(What you have to do) Using the material below, print the line that contains "exists l. split; [done|]. rewrite <-Hl.", the line that contains "- split; [apply lookup_insert_eq|]. split.", and every line in between, exactly and nothing else.

(Available data)
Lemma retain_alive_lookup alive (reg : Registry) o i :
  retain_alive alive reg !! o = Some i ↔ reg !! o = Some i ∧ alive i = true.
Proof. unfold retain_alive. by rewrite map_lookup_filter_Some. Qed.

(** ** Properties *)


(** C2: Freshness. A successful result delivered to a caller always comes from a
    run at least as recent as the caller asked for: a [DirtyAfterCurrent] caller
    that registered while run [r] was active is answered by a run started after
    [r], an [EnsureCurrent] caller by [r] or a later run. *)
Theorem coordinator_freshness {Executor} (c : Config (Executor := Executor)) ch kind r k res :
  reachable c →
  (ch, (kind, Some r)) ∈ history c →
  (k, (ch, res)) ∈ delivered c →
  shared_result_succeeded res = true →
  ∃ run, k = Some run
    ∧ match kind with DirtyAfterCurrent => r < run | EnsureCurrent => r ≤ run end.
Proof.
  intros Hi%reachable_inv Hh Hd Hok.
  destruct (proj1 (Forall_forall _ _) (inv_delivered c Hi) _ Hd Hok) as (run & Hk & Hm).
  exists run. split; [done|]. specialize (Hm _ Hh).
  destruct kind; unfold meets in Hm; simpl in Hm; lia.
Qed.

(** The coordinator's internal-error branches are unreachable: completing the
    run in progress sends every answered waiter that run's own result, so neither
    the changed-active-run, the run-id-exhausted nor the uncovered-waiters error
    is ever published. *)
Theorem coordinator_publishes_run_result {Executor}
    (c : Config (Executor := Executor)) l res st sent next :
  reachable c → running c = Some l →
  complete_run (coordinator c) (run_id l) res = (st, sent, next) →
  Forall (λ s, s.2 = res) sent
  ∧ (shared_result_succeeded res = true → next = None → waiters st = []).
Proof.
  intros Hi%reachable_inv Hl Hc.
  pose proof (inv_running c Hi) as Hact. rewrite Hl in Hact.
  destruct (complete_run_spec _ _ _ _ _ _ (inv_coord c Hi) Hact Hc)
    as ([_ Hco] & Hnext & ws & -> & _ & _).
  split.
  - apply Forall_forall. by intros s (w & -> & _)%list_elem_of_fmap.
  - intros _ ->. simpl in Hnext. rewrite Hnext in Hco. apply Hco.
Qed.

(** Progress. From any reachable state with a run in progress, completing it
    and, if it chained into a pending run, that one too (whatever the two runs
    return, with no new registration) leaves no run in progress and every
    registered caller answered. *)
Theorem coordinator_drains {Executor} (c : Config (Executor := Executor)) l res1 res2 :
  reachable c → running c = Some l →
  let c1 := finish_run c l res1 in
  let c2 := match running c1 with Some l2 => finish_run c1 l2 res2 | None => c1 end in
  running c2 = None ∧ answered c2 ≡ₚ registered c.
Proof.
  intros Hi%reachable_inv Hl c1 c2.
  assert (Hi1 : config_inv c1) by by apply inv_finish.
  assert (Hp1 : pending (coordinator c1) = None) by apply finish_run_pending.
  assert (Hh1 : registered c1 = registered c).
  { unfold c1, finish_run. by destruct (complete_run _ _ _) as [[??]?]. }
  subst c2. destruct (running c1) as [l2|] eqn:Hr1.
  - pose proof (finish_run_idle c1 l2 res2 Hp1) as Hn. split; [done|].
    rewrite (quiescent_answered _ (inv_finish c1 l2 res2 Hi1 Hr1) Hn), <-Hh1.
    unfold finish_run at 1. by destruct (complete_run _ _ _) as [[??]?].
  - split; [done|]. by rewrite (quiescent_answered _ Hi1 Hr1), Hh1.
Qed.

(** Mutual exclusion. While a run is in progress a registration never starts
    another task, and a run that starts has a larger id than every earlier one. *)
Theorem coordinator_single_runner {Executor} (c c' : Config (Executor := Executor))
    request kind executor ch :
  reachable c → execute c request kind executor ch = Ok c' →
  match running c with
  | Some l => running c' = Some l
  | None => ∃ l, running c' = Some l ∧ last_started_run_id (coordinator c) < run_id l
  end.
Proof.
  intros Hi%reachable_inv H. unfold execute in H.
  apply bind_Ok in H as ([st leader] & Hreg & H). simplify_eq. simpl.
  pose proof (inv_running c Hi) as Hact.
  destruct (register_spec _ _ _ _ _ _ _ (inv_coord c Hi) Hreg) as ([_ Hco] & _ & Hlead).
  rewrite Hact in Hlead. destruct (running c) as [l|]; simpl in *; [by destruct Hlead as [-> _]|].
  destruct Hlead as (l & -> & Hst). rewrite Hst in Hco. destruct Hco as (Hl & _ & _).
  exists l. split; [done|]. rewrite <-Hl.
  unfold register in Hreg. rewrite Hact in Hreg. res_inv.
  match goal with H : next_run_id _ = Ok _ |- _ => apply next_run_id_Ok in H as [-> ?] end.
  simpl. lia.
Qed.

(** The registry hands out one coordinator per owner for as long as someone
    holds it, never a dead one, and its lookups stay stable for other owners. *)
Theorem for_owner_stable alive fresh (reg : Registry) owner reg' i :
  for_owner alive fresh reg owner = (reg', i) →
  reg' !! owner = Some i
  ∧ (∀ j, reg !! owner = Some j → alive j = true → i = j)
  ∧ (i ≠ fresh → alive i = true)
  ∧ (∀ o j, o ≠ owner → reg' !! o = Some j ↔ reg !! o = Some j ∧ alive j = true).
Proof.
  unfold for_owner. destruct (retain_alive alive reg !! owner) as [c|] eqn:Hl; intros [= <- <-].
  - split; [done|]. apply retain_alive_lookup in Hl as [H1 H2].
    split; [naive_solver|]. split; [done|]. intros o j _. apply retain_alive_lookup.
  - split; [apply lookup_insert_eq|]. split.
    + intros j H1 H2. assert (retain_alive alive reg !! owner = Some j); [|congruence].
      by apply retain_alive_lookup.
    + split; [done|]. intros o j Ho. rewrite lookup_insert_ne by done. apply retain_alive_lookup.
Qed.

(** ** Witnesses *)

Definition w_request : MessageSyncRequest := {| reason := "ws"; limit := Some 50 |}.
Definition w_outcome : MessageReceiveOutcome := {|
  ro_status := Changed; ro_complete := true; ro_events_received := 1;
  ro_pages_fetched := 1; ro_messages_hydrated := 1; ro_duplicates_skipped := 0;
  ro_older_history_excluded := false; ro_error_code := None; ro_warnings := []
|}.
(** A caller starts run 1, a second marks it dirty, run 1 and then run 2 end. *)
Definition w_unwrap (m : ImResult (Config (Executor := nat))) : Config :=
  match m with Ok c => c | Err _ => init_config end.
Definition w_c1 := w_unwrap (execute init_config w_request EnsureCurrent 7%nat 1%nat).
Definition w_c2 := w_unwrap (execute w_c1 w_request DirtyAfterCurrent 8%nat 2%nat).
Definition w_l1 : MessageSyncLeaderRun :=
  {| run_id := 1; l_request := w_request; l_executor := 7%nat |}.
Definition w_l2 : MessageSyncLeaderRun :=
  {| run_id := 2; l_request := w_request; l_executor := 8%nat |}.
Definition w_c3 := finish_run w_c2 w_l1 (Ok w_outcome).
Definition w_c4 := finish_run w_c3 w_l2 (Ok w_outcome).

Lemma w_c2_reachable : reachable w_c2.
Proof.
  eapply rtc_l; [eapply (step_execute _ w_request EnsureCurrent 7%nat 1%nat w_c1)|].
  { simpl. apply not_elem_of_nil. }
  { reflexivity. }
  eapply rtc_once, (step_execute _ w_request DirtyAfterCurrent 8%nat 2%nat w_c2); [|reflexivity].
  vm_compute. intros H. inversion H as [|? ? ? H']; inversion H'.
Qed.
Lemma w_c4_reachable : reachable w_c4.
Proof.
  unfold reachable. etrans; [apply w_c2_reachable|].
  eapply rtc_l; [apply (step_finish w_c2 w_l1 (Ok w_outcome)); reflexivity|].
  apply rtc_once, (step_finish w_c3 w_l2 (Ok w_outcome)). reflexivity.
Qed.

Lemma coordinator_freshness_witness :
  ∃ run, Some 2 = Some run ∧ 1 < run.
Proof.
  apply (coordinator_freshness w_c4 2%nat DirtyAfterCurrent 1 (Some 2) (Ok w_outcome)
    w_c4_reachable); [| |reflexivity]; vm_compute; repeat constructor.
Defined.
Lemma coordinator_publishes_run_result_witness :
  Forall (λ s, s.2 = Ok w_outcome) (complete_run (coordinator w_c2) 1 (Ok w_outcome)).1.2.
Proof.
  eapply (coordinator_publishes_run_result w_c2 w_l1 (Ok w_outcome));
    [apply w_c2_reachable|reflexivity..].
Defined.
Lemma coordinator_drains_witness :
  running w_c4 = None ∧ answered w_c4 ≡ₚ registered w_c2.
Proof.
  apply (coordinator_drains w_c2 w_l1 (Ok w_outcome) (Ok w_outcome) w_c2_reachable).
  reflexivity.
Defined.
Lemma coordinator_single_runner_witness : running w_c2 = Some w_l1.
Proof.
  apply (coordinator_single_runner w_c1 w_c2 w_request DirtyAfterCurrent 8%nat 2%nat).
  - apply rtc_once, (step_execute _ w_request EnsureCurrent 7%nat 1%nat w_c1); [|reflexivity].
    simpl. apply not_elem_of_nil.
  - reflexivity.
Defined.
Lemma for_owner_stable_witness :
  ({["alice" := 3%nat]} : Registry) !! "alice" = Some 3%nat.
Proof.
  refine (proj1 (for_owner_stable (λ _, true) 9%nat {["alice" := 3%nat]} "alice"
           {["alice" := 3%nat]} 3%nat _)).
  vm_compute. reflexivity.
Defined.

* * *

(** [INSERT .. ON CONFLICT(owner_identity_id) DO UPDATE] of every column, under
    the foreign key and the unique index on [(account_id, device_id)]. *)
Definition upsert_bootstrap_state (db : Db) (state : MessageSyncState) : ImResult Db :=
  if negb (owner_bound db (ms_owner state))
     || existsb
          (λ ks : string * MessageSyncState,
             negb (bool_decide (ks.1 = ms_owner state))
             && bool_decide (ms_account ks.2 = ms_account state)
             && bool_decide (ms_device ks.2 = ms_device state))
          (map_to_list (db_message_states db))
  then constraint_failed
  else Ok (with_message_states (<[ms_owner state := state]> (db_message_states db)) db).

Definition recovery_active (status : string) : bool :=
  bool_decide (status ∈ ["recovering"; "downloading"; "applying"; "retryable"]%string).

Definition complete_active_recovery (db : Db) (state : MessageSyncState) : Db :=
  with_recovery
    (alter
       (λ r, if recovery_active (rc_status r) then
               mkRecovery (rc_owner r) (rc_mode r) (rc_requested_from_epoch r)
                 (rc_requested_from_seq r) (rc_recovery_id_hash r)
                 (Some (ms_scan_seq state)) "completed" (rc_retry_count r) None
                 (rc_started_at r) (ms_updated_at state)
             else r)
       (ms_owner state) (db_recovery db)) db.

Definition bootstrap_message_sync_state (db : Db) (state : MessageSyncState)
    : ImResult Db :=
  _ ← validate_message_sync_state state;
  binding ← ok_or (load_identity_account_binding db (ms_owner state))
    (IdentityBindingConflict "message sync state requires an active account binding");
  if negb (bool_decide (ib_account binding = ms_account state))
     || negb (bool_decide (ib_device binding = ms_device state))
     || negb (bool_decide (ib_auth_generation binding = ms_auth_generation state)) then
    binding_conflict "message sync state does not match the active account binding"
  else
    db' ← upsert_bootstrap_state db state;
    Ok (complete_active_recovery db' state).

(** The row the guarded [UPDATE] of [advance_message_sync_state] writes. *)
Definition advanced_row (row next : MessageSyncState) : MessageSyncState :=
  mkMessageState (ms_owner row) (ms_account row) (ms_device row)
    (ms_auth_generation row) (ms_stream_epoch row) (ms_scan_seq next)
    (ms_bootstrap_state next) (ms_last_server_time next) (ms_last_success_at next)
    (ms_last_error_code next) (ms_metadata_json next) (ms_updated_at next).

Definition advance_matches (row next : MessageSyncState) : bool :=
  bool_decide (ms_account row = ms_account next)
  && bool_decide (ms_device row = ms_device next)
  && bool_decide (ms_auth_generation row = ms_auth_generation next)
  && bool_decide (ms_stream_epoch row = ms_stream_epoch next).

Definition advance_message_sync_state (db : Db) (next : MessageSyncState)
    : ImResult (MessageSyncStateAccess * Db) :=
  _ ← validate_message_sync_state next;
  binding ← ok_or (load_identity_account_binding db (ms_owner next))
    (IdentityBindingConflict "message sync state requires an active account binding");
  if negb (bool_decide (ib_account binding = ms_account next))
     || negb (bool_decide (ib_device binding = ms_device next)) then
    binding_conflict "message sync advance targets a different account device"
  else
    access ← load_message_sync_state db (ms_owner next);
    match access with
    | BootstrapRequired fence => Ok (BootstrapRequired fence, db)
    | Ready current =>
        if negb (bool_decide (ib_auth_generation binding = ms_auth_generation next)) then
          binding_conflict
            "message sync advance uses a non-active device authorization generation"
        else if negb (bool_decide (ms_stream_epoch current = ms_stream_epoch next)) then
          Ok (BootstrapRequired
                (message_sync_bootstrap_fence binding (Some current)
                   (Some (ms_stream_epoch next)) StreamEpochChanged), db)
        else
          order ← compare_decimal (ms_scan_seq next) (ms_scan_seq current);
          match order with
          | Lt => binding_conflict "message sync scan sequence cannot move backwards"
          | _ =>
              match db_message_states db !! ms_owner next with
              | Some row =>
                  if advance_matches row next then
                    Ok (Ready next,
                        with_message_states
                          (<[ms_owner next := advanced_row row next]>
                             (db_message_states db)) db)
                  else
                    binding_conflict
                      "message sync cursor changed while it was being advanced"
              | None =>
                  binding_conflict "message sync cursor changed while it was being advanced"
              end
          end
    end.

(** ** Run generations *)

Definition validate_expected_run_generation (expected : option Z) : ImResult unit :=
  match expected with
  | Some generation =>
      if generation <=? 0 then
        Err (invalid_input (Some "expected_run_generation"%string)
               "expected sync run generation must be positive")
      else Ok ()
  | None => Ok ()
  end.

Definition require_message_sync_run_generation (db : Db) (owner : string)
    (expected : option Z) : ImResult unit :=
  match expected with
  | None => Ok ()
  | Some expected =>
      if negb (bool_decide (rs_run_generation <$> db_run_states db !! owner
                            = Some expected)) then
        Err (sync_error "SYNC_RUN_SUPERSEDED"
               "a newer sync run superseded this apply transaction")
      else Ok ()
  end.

(Solved problem)
  exists l. split; [done|]. rewrite <-Hl.
  unfold register in Hreg. rewrite Hact in Hreg. res_inv.
  match goal with H : next_run_id _ = Ok _ |- _ => apply next_run_id_Ok in H as [-> ?] end.
  simpl. lia.
Qed.

(** The registry hands out one coordinator per owner for as long as someone
    holds it, never a dead one, and its lookups stay stable for other owners. *)
Theorem for_owner_stable alive fresh (reg : Registry) owner reg' i :
  for_owner alive fresh reg owner = (reg', i) →
  reg' !! owner = Some i
  ∧ (∀ j, reg !! owner = Some j → alive j = true → i = j)
  ∧ (i ≠ fresh → alive i = true)
  ∧ (∀ o j, o ≠ owner → reg' !! o = Some j ↔ reg !! o = Some j ∧ alive j = true).
Proof.
  unfold for_owner. destruct (retain_alive alive reg !! owner) as [c|] eqn:Hl; intros [= <- <-].
  - split; [done|]. apply retain_alive_lookup in Hl as [H1 H2].
    split; [naive_solver|]. split; [done|]. intros o j _. apply retain_alive_lookup.
  - split; [apply lookup_insert_eq|]. split.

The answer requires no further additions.